The U.S. Food and Drug Administration (FDA) on Thursday announced its approval of Ixchiq, the first chikungunya vaccine. The vaccine, which is made by Valneva, is approved for anyone age 18 and older who has a risk of being exposed to the virus.
The chikungunya virus is transmitted to people through bites from infected mosquitoes. “This virus is in a similar category as dengue or Zika and is carried by the same mosquitoes,” noted Dr. Marc Siegel, clinical professor of medicine at NYU Langone Medical Center and a Fox News medical contributor.
The FDA described chikungunya as an “emerging global health threat,” with at least five million cases reported over the past 15 years. “Infection with chikungunya virus can lead to severe disease and prolonged health problems, particularly for older adults and individuals with underlying medical conditions,” said Peter Marks, M.D., PhD, director of the FDA’s Center for Biologics Evaluation and Research, in a press release on Thursday.

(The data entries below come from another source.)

Definition network_set_freebind (fd : Z) : M (listener C) unit :=
  let* r := on_lkern (sys_setsockopt fd) in
  if r <? 0 then syswarn "cannot set IPv6 socket to free binding" [] else ret tt.

(** ** Binding *)

(** From [inet_aton] or [inet_pton] to the end of the function. *)
Definition bind_parsed (invalid : string) (fd family : Z) (address : bytes) (port : Z) (addr : option bytes)
    : M (listener C) (option Z) :=
  match addr with
  | None =>
      do* warn invalid [AStr address] in
      do* on_lkern (set_errno_to EINVAL) in
      ret None
  | Some addr =>
      let* r := bind_to fd (family, addr, u16 port) in
      if r <? 0 then
        do* syswarn "cannot bind socket for %s, port %hu" [AStr address; AInt port] in
        do* close_socket fd in
        ret None
      else ret (Some fd)
  end.

Definition network_bind_ipv4 (type : Z) (address : bytes) (port : Z) : M (listener C) (option Z) :=
  let* fd := on_lkern (sys_socket AF_INET type 0) in
  match fd with
  | None =>
      do* syswarn "cannot create IPv4 socket for %s, port %hu" [AStr address; AInt port] in
      ret None
  | Some fd =>
      do* network_set_reuseaddr fd in
      let address := if any_address address then str "0.0.0.0" else address in
      bind_parsed "invalid IPv4 address %s" fd AF_INET address port (inet_aton address)
  end.

Definition network_bind_ipv6 (type : Z) (address : bytes) (port : Z) : M (listener C) (option Z) :=
  let* fd := on_lkern (sys_socket AF_INET6 type 0) in
  match fd with
  | None =>
      let* errno := on_lkern get_errno in
      do* (if negb (errno =? EAFNOSUPPORT) && negb (errno =? EPROTONOSUPPORT)
           then syswarn "cannot create IPv6 socket for %s, port %hu" [AStr address; AInt port] else ret tt) in
      ret None
  | Some fd =>
      do* network_set_reuseaddr fd in
      do* network_set_v6only fd in
      let address := if any_address address then str "::" else address in
      do* (if negb (bytes_eqb address (str "::")) then network_set_freebind fd else ret tt) in
      bind_parsed "invalid IPv6 address %s" fd AF_INET6 address port (inet_pton6 address)
  end.
(* ===== verification/Memory.v ===== *)
(** Memory: [util/xmalloc.c] and the replacements that allocate,
    [portable/strndup.c], [portable/reallocarray.c], [portable/asprintf.c].

    The other files let an allocation always succeed.  Here it may fail: the
    theorem says that the functions of xmalloc.c give what was asked for or do
    not return, so that nothing else of the program sees a failure. *)

From S2P Require Import Prelude Effects CLib Net Vector.

(** * The heap of the C library *)

(** A block is its cells, [None] for one never written; a pointer to its
    start is its key.  A script says which allocations succeed, and beyond it
    all do. *)
Record mem : Type := Mem {
  mm_blocks : gmap Z (list (option byte));
  mm_next : Z;
  mm_allocs : list bool;
  mm_errno : Z;
  mm_log : logs;
}.

Definition put_blocks b m := Mem b (mm_next m) (mm_allocs m) (mm_errno m) (mm_log m).
Definition put_mem_errno e m := Mem (mm_blocks m) (mm_next m) (mm_allocs m) e (mm_log m).
#[export] Instance mem_HasLog : HasLog mem :=
  fun l m => Mem (mm_blocks m) (mm_next m) (mm_allocs m) (mm_errno m) (mm_log m ++ [l]).

Definition unwritten (n : Z) : list (option byte) := replicate (Z.to_nat n) None.

(** The next answer of the script: whether there is memory. *)
Definition grant : M mem bool := fun m =>
  match mm_allocs m with
  | false :: rest => Ret false (Mem (mm_blocks m) (mm_next m) rest ENOMEM (mm_log m))
  | rest => Ret true (Mem (mm_blocks m) (mm_next m) (tail rest) (mm_errno m) (mm_log m))
  end.

Definition new_block (d : list (option byte)) : M mem (option Z) := fun m =>
  Ret (Some (mm_next m)) (Mem (<[mm_next m := d]> (mm_blocks m)) (mm_next m + 1) (mm_allocs m) (mm_errno m) (mm_log m)).

Definition block (p : Z) : M mem (list (option byte)) := fun m =>
  match mm_blocks m !! p with Some d => Ret d m | None => Fault end.

Definition sys_malloc (n : Z) : M mem (option Z) :=
  let* ok := grant in
  if ok then new_block (unwritten n) else ret None.

Definition sys_calloc (n size : Z) : M mem (option Z) :=
  if SIZE_MAX <? n * size then do* modify (put_mem_errno ENOMEM) in ret None
  else
    let* ok := grant in
    if ok then new_block (replicate (Z.to_nat (n * size)) (Some nul)) else ret None.

Definition sys_free (p : option Z) : M mem unit :=
  match p with
  | None => ret tt
  | Some p => do* block p in modify (fun m => put_blocks (delete p (mm_blocks m)) m)
  end.

(** The start of the old cells, in a block of [n]. *)
Definition resized (n : Z) (d : list (option byte)) : list (option byte) := ztake n d ++ unwritten (n - blen d).

(** With size zero, [realloc] of the GNU C library frees the block. *)
Definition sys_realloc (p : option Z) (n : Z) : M mem (option Z) :=
  match p with
  | None => sys_malloc n
  | Some q =>
      let* d := block q in
      if n =? 0 then do* sys_free p in ret None
      else
        let* ok := grant in
        if ok then do* sys_free p in new_block (resized n d) else ret None
  end.

(** [memcpy] into the start of a block, and one byte. *)
Definition mem_write (p off : Z) (d : bytes) : M mem unit :=
  let* old := block p in
  if (0 <=? off) && (off + blen d <=? blen old)
  then modify (fun m => put_blocks (<[p := ztake off old ++ map Some d ++ zdrop (off + blen d) old]> (mm_blocks m)) m)
  else fault.

(** * The replacements *)

(** The loop that stops at [n] bytes or a nul; [None] reads past the block. *)
Fixpoint scan (s : bytes) (n : Z) : option Z :=
  if n <=? 0 then Some 0
  else
    match s with
    | [] => None
    | c :: s => if byte_eqb c nul then Some 0 else k ← scan s (n - 1); Some (k + 1)
    end.

(** What follows the allocation: the copy and its nul. *)
Definition copy_string (copy : Z) (s : bytes) (length : Z) : M mem unit :=
  do* mem_write copy 0 (ztake length s) in
  mem_write copy length [nul].

Definition portable_strndup (s : option bytes) (n : Z) : M mem (option Z) :=
  match s with
  | None => do* modify (put_mem_errno EINVAL) in ret None
  | Some s =>
      let* length := from_option_fault (scan s n) in
      let* copy := sys_malloc (length + 1) in
      match copy with
      | None => ret None
      | Some p => do* copy_string p s length in ret copy
      end
  end.

Definition CHECK_THRESHOLD : Z := Z.shiftl 1 32.

Definition portable_reallocarray (ptr : option Z) (nmemb size : Z) : M mem (option Z) :=
  if ((CHECK_THRESHOLD <=? nmemb) || (CHECK_THRESHOLD <=? size)) && ((0 <? nmemb) && (SIZE_MAX / nmemb <=? size))
  then do* modify (put_mem_errno ENOMEM) in ret None
  else
    let '(nmemb, size) := if (nmemb =? 0) || (size =? 0) then (1, 1) else (nmemb, size) in
    sys_realloc ptr (u64 (nmemb * size)).

(** [vsnprintf] on a format and its arguments: the text, or an error. *)
Definition portable_vasprintf (text : option bytes) : M mem (Z * option Z) :=
  match text with
  | None => ret (-1, None)
  | Some text =>
      let needed := blen text in
      let* p := sys_malloc (needed + 1) in
      match p with
      | None => ret (-1, None)
      | Some q => do* mem_write q 0 (text ++ [nul]) in ret (needed, p)
      end
  end.

(** * xmalloc.c *)

Definition xmalloc_fail (function : string) (size : Z) (file : bytes) (line : Z) : M mem unit :=
  if size =? 0 then sysdie "failed to format output with %s at %s line %d" [AStr (str function); AStr file; AInt line]
  else sysdie "failed to %s %lu bytes at %s line %d" [AStr (str function); AInt size; AStr file; AInt line].

Section xmalloc.
(** The handler in effect, and the place of the call. *)
Variable xmalloc_error_handler : string -> Z -> bytes -> Z -> M mem unit.
Variables (file : bytes) (line : Z).

(** [while (p == NULL)]: the handler, and the call again. *)
Definition retry_body {A} (null : A -> bool) (call : M mem A) (failed : M mem unit) (p : A) : M mem (A + A) :=
  if null p then do* failed in let* p := call in ret (inl p) else ret (inr p).

(** Each failure takes an answer of the script. *)
Definition retry {A} (null : A -> bool) (call : M mem A) (failed : M mem unit) : M mem A :=
  let* fuel := gets (fun m => S (S (length (mm_allocs m)))) in
  let* p := call in
  loop fuel (retry_body null call failed) p.

Definition is_null (p : option Z) : bool := bool_decide (p = None).

Definition x_malloc (size : Z) : M mem (option Z) :=
  let real_size := if 0 <? size then size else 1 in
  retry is_null (sys_malloc real_size) (xmalloc_error_handler "malloc" size file line).

Definition x_calloc (n size : Z) : M mem (option Z) :=
  let n := if 0 <? n then n else 1 in
  let size := if 0 <? size then size else 1 in
  retry is_null (sys_calloc n size) (xmalloc_error_handler "calloc" (u64 (n * size)) file line).

Definition x_realloc (p : option Z) (size : Z) : M mem (option Z) :=
  if size =? 0 then sys_realloc p size
  else retry is_null (sys_realloc p size) (xmalloc_error_handler "realloc" size file line).

Definition x_reallocarray (p : option Z) (n size : Z) : M mem (option Z) :=
  if (size =? 0) || (n =? 0) then portable_reallocarray p n size
  else retry is_null (portable_reallocarray p n size) (xmalloc_error_handler "reallocarray" (u64 (n * size)) file line).

(** [s] without its nul. *)
Definition x_strdup (s : bytes) : M mem (option Z) :=
  let len := blen s + 1 in
  let* p := retry is_null (sys_malloc len) (xmalloc_error_handler "strdup" len file line) in
  let* q := from_option_fault p in
  do* mem_write q 0 (s ++ [nul]) in
  ret p.
Definition internal_v2_read_token : M (cl C) (option bytes) :=
  let* (status, flags, token) := recv_priv in
  if negb (status_ok status) then
    do* internal_token_error "receiving token" status in
    do* (if bool_decide (status = TOKEN_FAIL_EOF \/ status = TOKEN_FAIL_TIMEOUT) then
           do* drop_context in do* socket_close in update (set_fd None)
         else ret tt) in
    ret None
  else if negb (flags =? v2_flags) then
    do* internal_set_error "unexpected token from server" [] in ret None
  else if blen token <? 2 then
    do* internal_set_error "malformed result token from server" [] in ret None
  else
    let* p0 := char_at 0 token in
    if negb (p0 =? 2) && negb (p0 =? 3) then
      do* internal_set_error "unexpected protocol %d from server" [AInt p0] in ret None
    else ret (Some token).

Definition on_output (f : remctl_output -> remctl_output) : M (cl C) unit :=
  update (fun r => set_output (f <$> r_output r) r).

Definition internal_v2_read_string (token : bytes) (offset : Z) : M (cl C) bool :=
  let* data := from_option_fault (zsub offset 4 token) in
  let size := of_be32 data in
  if negb (size =? u64 (blen token - (offset + 4))) then
    do* internal_set_error "malformed result token from server" [] in ret false
  else
    let* d := from_option_fault (zsub (offset + 4) size token) in
    do* on_output (output_data d) in
    ret true.
(* ===== verification/Session.v ===== *)
(** Using the client library: sequences of API calls on one object, the
    conditions under which they are safe, and what happens without them. *)

From S2P Require Import Prelude Effects CLib Net Tokens Connect Command Client ClientFraming Open Api ApiSafe.

(** * Calls *)

Inductive api_call (C : Type) : Type :=
  | CallOpen (host : bytes) (port : Z) (principal : option bytes)
  | CallOpenAddrinfo (host : option bytes) (ai : list addrinfo) (principal : option bytes)
  | CallOpenSockaddr (host : option bytes) (family : Z) (addr : bytes) (principal : option bytes)
  | CallOpenFd (host : option bytes) (fd : sockfd (C:=C)) (principal : option bytes)
  | CallCommand (command : list bytes)
  | CallCommandv (command : list bytes)
  | CallNoop
  | CallOutput
  | CallSetCcache (ccache : bytes)
  | CallSetSource (source : bytes)
  | CallSetTimeout (timeout : Z).
Arguments CallOpen {C}.
Arguments CallOpenAddrinfo {C}.
Arguments CallOpenSockaddr {C}.
Arguments CallOpenFd {C}.
Arguments CallCommand {C}.
Arguments CallCommandv {C}.
Arguments CallNoop {C}.
Arguments CallOutput {C}.
Arguments CallSetCcache {C}.
Arguments CallSetSource {C}.
Arguments CallSetTimeout {C}.

Section session.
Context {C : Type} {HM : GssMech C} {HG : GssClient C} {HI : Inet}.
Implicit Types w : api C.

Definition drop {A} (m : M (api C) A) : M (api C) unit := let* _ := m in ret tt.
(* ===== verification/Acl.v ===== *)
(** Access control: the ACL half of [server/config.c].

    Files, directories and the libraries the ACL schemes call are the
    parameters of [AclEnv]; the checks log, and recursion through deny rules
    and included files takes fuel, one unit per [acl_check]. *)

From S2P Require Import Prelude Effects CLib Vector Server.

(** * The environment *)

(** A regular expression library's answer: a pattern that does not compile,
    with the place and the message, or the outcome of the match. *)
Inductive regex_result : Type :=
  | RegexBad (offset : Z) (error : bytes) | RegexMatch | RegexNoMatch | RegexError (error : bytes).

Record group : Type := Group { gr_gid : Z; gr_mem : list bytes }.

(** What the kernel, the C library and the ACL libraries answer.  [None] is
    a failing call. *)
(** How [krb5_aname_to_localname] ends: the name in its buffer, no name
    ([KRB5_LNAME_NOTRANS] or [KRB5_NO_LOCALNAME]), or another error. *)
Inductive localname : Type :=
  | LocalName (buffer : bytes)
  | NoLocalName
  | LocalError (code : Z).

Class AclEnv : Type := {
  fs_isdir : bytes -> option bool;                 (* stat *)
  fs_readdir : bytes -> option (list bytes);       (* opendir, readdir *)
  fs_read : bytes -> option bytes;                 (* fopen and the contents *)
  have_gput : bool;                                (* HAVE_GPUT *)
  have_localgroup : bool;                          (* HAVE_KRB5 && HAVE_GETGRNAM_R *)
  have_pcre : bool;                                (* HAVE_PCRE2 *)
  have_regex : bool;                               (* HAVE_REGCOMP *)
  gput_open_ok : bool;
  gput_check : bytes -> bytes -> option bytes -> bool;   (* role, user, xform *)
  pcre_match : bytes -> bytes -> regex_result;     (* pattern, subject *)
  regex_match : bytes -> bytes -> regex_result;
  getgrnam_r : bytes -> list (Z * option group);   (* status of successive calls *)
  krb5_init_context : Z;
  krb5_parse_name : bytes -> Z;
  krb5_aname_to_localname : bytes -> localname;
  pw_gid : bytes -> option Z;                      (* getpwnam *)
}.

(** * stdio and ctype *)

(** [fgets(buffer, size, file)]: the line read and the rest of the file. *)
Fixpoint fgets (room : nat) (content : bytes) : bytes * bytes :=
  match room, content with
  | O, _ => ([], content)
  | _, [] => ([], [])
  | Datatypes.S room, c :: content =>
      if byte_eqb c x0a then ([c], content)
      else let '(l, rest) := fgets room content in (c :: l, rest)
  end.

(** Successive [fgets] into a buffer of [size] bytes, to the end of file. *)
Fixpoint fgets_all (fuel : nat) (size : nat) (content : bytes) : list bytes :=
  match fuel, content with
  | _, [] => []
  | O, _ => []
  | Datatypes.S fuel, _ =>
      let '(l, rest) := fgets (pred size) content in l :: fgets_all fuel size rest
  end.

(** [p = buffer + length - 1; while (p > buffer && isspace( *p)) p--;
    p[1] = '\0'] *)
Fixpoint trim_back (rev : bytes) : bytes :=
  match rev with
  | [] => []
  | [c] => [c]
  | c :: rev' => if isspace c then trim_back rev' else rev
  end.
Definition trim_end (s : bytes) : bytes := reverse (trim_back (reverse s)).

(** [strchr(s, c)]: the parts before and after the first occurrence. *)
Fixpoint cut (c : byte) (s : bytes) : option (bytes * bytes) :=
  match s with
  | [] => None
  | d :: s => if byte_eqb d c then Some ([], s)
              else match cut c s with Some (a, b) => Some (d :: a, b) | None => None end
  end.

(** * server/config.c *)

Inductive config_status : Type := CONFIG_SUCCESS | CONFIG_NOMATCH | CONFIG_ERROR | CONFIG_DENY.

Definition status_num (s : config_status) : Z :=
  match s with CONFIG_SUCCESS => 0 | CONFIG_NOMATCH => -1 | CONFIG_ERROR => -2 | CONFIG_DENY => -3 end.

#[export] Instance config_status_eq_dec : EqDecision config_status.
Proof. solve_decision. Defined.

Definition filename_char (c : byte) : bool :=
  ((65 <=? bs c) && (bs c <=? 90)) || ((97 <=? bs c) && (bs c <=? 122)) ||
  ((48 <=? bs c) && (bs c <=? 57)) || byte_eqb c "_" || byte_eqb c "-".

Definition valid_filename (filename : bytes) : bool := forallb filename_char filename.

(** The schemes of the table, in its order. *)
Inductive acl_scheme : Type :=
  | SchemeFile | SchemePrinc | SchemeAnyuser | SchemeDeny
  | SchemeGput | SchemeLocalgroup | SchemePcre | SchemeRegex.

#[export] Instance acl_scheme_eq_dec : EqDecision acl_scheme.
Proof. solve_decision. Defined.

Definition schemes : list (bytes * acl_scheme) :=
  [(str "file", SchemeFile); (str "princ", SchemePrinc); (str "anyuser", SchemeAnyuser);
   (str "deny", SchemeDeny); (str "gput", SchemeGput); (str "localgroup", SchemeLocalgroup);
   (str "pcre", SchemePcre); (str "regex", SchemeRegex)].

Definition find_scheme (prefix : bytes) : option (bytes * acl_scheme) :=
  List.find (fun e => bytes_eqb prefix e.1) schemes.

(** What a line of an ACL file asks for, as [acl_check_file_internal] parses
    it: [raw] is the buffer [fgets] filled. *)
Inductive acl_line_kind : Type :=
  | LineTooLong | LineSkip | LineError | LineOverrun
  | LineEntry (entry : bytes) (def : bytes * acl_scheme).
Lemma conf_fold_render included name es : Forall entry_ok es -> forall lineno s, blen (ld_rules s) <= ld_allocated s ->
  runs (conf_fold included name (number lineno es) EndOfFile) (fun st s' => st = CONFIG_SUCCESS /\
    ld_rules s' = ld_rules s ++ entry_rules name lineno es /\ ld_log s' = ld_log s) s.
Proof.
  induction 1 as [|e es He _ IH]; intros lineno s Hs; simpl.
  - apply runs_ret. by rewrite app_nil_r.
  - apply runs_bind. eapply runs_mono; [by apply conf_line_entry|]. intros ok s1 (-> & Er & El & Hroom).
    eapply runs_mono; [by apply IH|]. intros st s2 (-> & Er2 & El2). rewrite Er2, El2, Er, El.
    by rewrite <- app_assoc.
Qed.
End entries.

(** ** A test for well-formed entries *)

#[export] Instance passwd_eq_dec : EqDecision passwd.
Proof. solve_decision. Defined.

Definition fieldb (w : bytes) : bool := match w with [] => false | _ => plainb w end.

Section test.
Context `{ConfEnv}.

Definition optb (o : conf_opt) : bool :=
  match o with
  | OptHelp v | OptSudo v | OptSummary v => fieldb v
  | OptLogmask ns => negb (blen ns =? 0) && forallb (fun n => (0 <? n) && (n <? 2 ^ 32)) ns
  | OptStdin n => (0 <? n) && (n <=? LONG_MAX)
  | OptStdinLast => true
  | OptUser name pw =>
      fieldb name && match convert_number name with None => true | Some _ => false end &&
      bool_decide (getpwnam name = Some pw)
  end.

Definition entry_okb (e : conf_entry) : bool :=
  (fieldb (ce_command e) && fieldb (ce_subcommand e) && fieldb (ce_program e)) &&
  match ce_command e with c :: _ => negb (isspace c) && negb (byte_eqb c "#") | [] => false end &&
  forallb optb (ce_opts e) && forallb fieldb (ce_acls e) &&
  match ce_acls e with a :: _ => negb (is_option a) | [] => false end &&
  match last (ce_acls e) with Some a => negb (ends_in a "\") | None => true end.

Lemma fieldb_ok w : fieldb w = true -> field_ok w.
Proof. rewrite field_plain. destruct w; [done|]. intros E. split; [done|by apply plainb_plain]. Qed.

Lemma forallb_Forall {A} (f : A -> bool) (P : A -> Prop) l :
  (forall x, f x = true -> P x) -> forallb f l = true -> Forall P l.
Proof. intros HP. rewrite forallb_forall, Forall_forall. intros Hf x Hx. apply HP, Hf. by apply list_elem_of_In. Qed.

Lemma in_range n : (0 <? n) && (n <=? LONG_MAX) = true -> 0 < n <= LONG_MAX.
Proof. rewrite andb_true_iff, Z.ltb_lt, Z.leb_le. done. Qed.

Lemma optb_ok o : optb o = true -> opt_ok o.
Proof.
  destruct o as [v|ns|n| |v|v|name pw]; simpl; rewrite ?andb_true_iff; intros E; try by apply fieldb_ok.
  - destruct E as [En Ef]. split; [by destruct ns|]. revert Ef. apply forallb_Forall. intros n. by rewrite andb_true_iff, !Z.ltb_lt.
  - by apply in_range, andb_true_iff.
  - done.
  - destruct E as [[E1 E2] E3]. split; [by apply fieldb_ok|]. split; [by destruct (convert_number name)|].
    by apply bool_decide_eq_true in E3.
Qed.

Lemma entry_okb_ok e : entry_okb e = true -> entry_ok e.
Proof.
  unfold entry_okb. rewrite !andb_true_iff. intros (((((E1 & E2) & E3) & E4) & E5) & E6). split.
  - destruct E1 as [[? ?] ?]. split; [|split]; by apply fieldb_ok.
  - destruct (ce_command e) as [|c l]; [done|]. intros c' [= <-]. apply andb_true_iff in E2 as [Es Eh].
    apply negb_true_iff in Es, Eh. split; [done|]. by apply bool_decide_eq_false in Eh.
  - exact (forallb_Forall _ _ _ optb_ok E3).
  - split; [by destruct (ce_acls e)|]. exact (forallb_Forall _ _ _ fieldb_ok E4).
  - destruct (ce_acls e) as [|a l]; [done|]. intros a' [= <-]. by apply negb_true_iff in E5.
  - intros a Ha. rewrite Ha in E6. by apply negb_true_iff in E6.
Qed.
End test.

(** * Theorems *)

(** C26: the round trip of configuration files.  A file that lists entries (commands with their program,
    options in any order and number, and ACLs, the numbers in decimal) one per line, and has less than
    2 GiB, loads, without any message, as exactly the rules the entries stand for, in their order and with
    their line numbers, also when lines are longer than the buffer starts with.  Numbers in a log mask have
    to be below 2^32: others stand for themselves in the manual, but not for the code ([logmask_overflow]). *)
Theorem config_roundtrip `{AclEnv} `{ConfEnv} es file fuel log :
  fs_read file = Some (render es) -> Forall entry_ok es -> blen (render es) + 2049 <= INT_MAX ->
  server_config_load (S:=logs) (S fuel) file log = Ret (Some (entry_rules file 0 es)) log.
Proof.
  intros Hf Hes Hsize. unfold server_config_load. cbn [read_conf_file]. rewrite Hf.
  pose proof (render_no_nul es Hes) as Hn.
  destruct (logical_lines_ref (S (length (render es))) (length (render es)) 1024 (LineBuf 1024 []) 0 (render es))
    as (ls & e & El & Er); [lia|lia|lia|done|apply file_fits_space; by right|done|].
  rewrite ref_lines_render in Er by done. injection Er as <- <-.
  rewrite (conf_lines_fold _ _ _ _ _ _ _ _ _ _ El).
  pose proof (conf_fold_render (read_conf_file fuel) file es Hes 0 (Loading [] [] 0) ltac:(done)) as Hc.
  unfold runs, wp in Hc. destruct (conf_fold _ _ _ _ _) as [st l| | |]; [|done..].
  destruct Hc as (-> & -> & ->). done.
Qed.

Definition print_demo : list conf_entry :=
  [ConfEntry (str "account") (str "passwd") (str "/bin/pw") [OptLogmask [3; 17]; OptStdinLast; OptUser (str "bob") (Passwd (str "bob") 1001 100)]
     [str "/etc/acl"; str "princ:a@B"];
   ConfEntry (str "backup") (str "ALL") (str "/bin/backup") [OptStdin 2; OptHelp (str "--help")] [str "ANYUSER"]].

#[local] Instance print_demo_env : AclEnv := {|
  fs_isdir _ := None;
  fs_readdir _ := None;
  fs_read f := if bytes_eqb f (str "/c") then Some (render print_demo) else None;
  have_gput := false; have_localgroup := false; have_pcre := false; have_regex := false;
  gput_open_ok := false; gput_check _ _ _ := false;
  pcre_match _ _ := RegexNoMatch; regex_match _ _ := RegexNoMatch;
  getgrnam_r _ := []; krb5_init_context := 0; krb5_parse_name _ := 0; krb5_aname_to_localname _ := NoLocalName; pw_gid _ := None;
|}.
#[local] Instance print_demo_pw : ConfEnv := {|
  getpwuid _ := None;
  getpwnam n := if bytes_eqb n (str "bob") then Some (Passwd (str "bob") 1001 100) else None;
|}.

Lemma print_demo_ok : Forall entry_ok print_demo.
Proof. apply (forallb_Forall _ _ _ entry_okb_ok). vm_compute. reflexivity. Qed.

Lemma config_roundtrip_witness :
  server_config_load (S:=logs) 1 (str "/c") [] = Ret (Some (entry_rules (str "/c") 0 print_demo)) [].
Proof. refine (config_roundtrip print_demo (str "/c") 0 [] _ print_demo_ok _); [reflexivity|by vm_compute]. Defined.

“Today’s approval addresses an unmet medical need and is an important advancement in the prevention of a potentially debilitating disease with limited treatment options,” he also said. Before the FDA’s approval, the vaccine’s safety was tested in clinical trials that included 3,500 adults.
Participants most commonly reported headache, muscle pain, fatigue, joint pain, nausea, fever and tenderness at the injection site as side effects.
A small share of recipients (1.6%) experienced adverse reactions, with two of the recipients needing to be hospitalized, per the FDA’s release. In a separate study, the vaccine’s efficacy was measured based on the immune response data of 266 adult participants.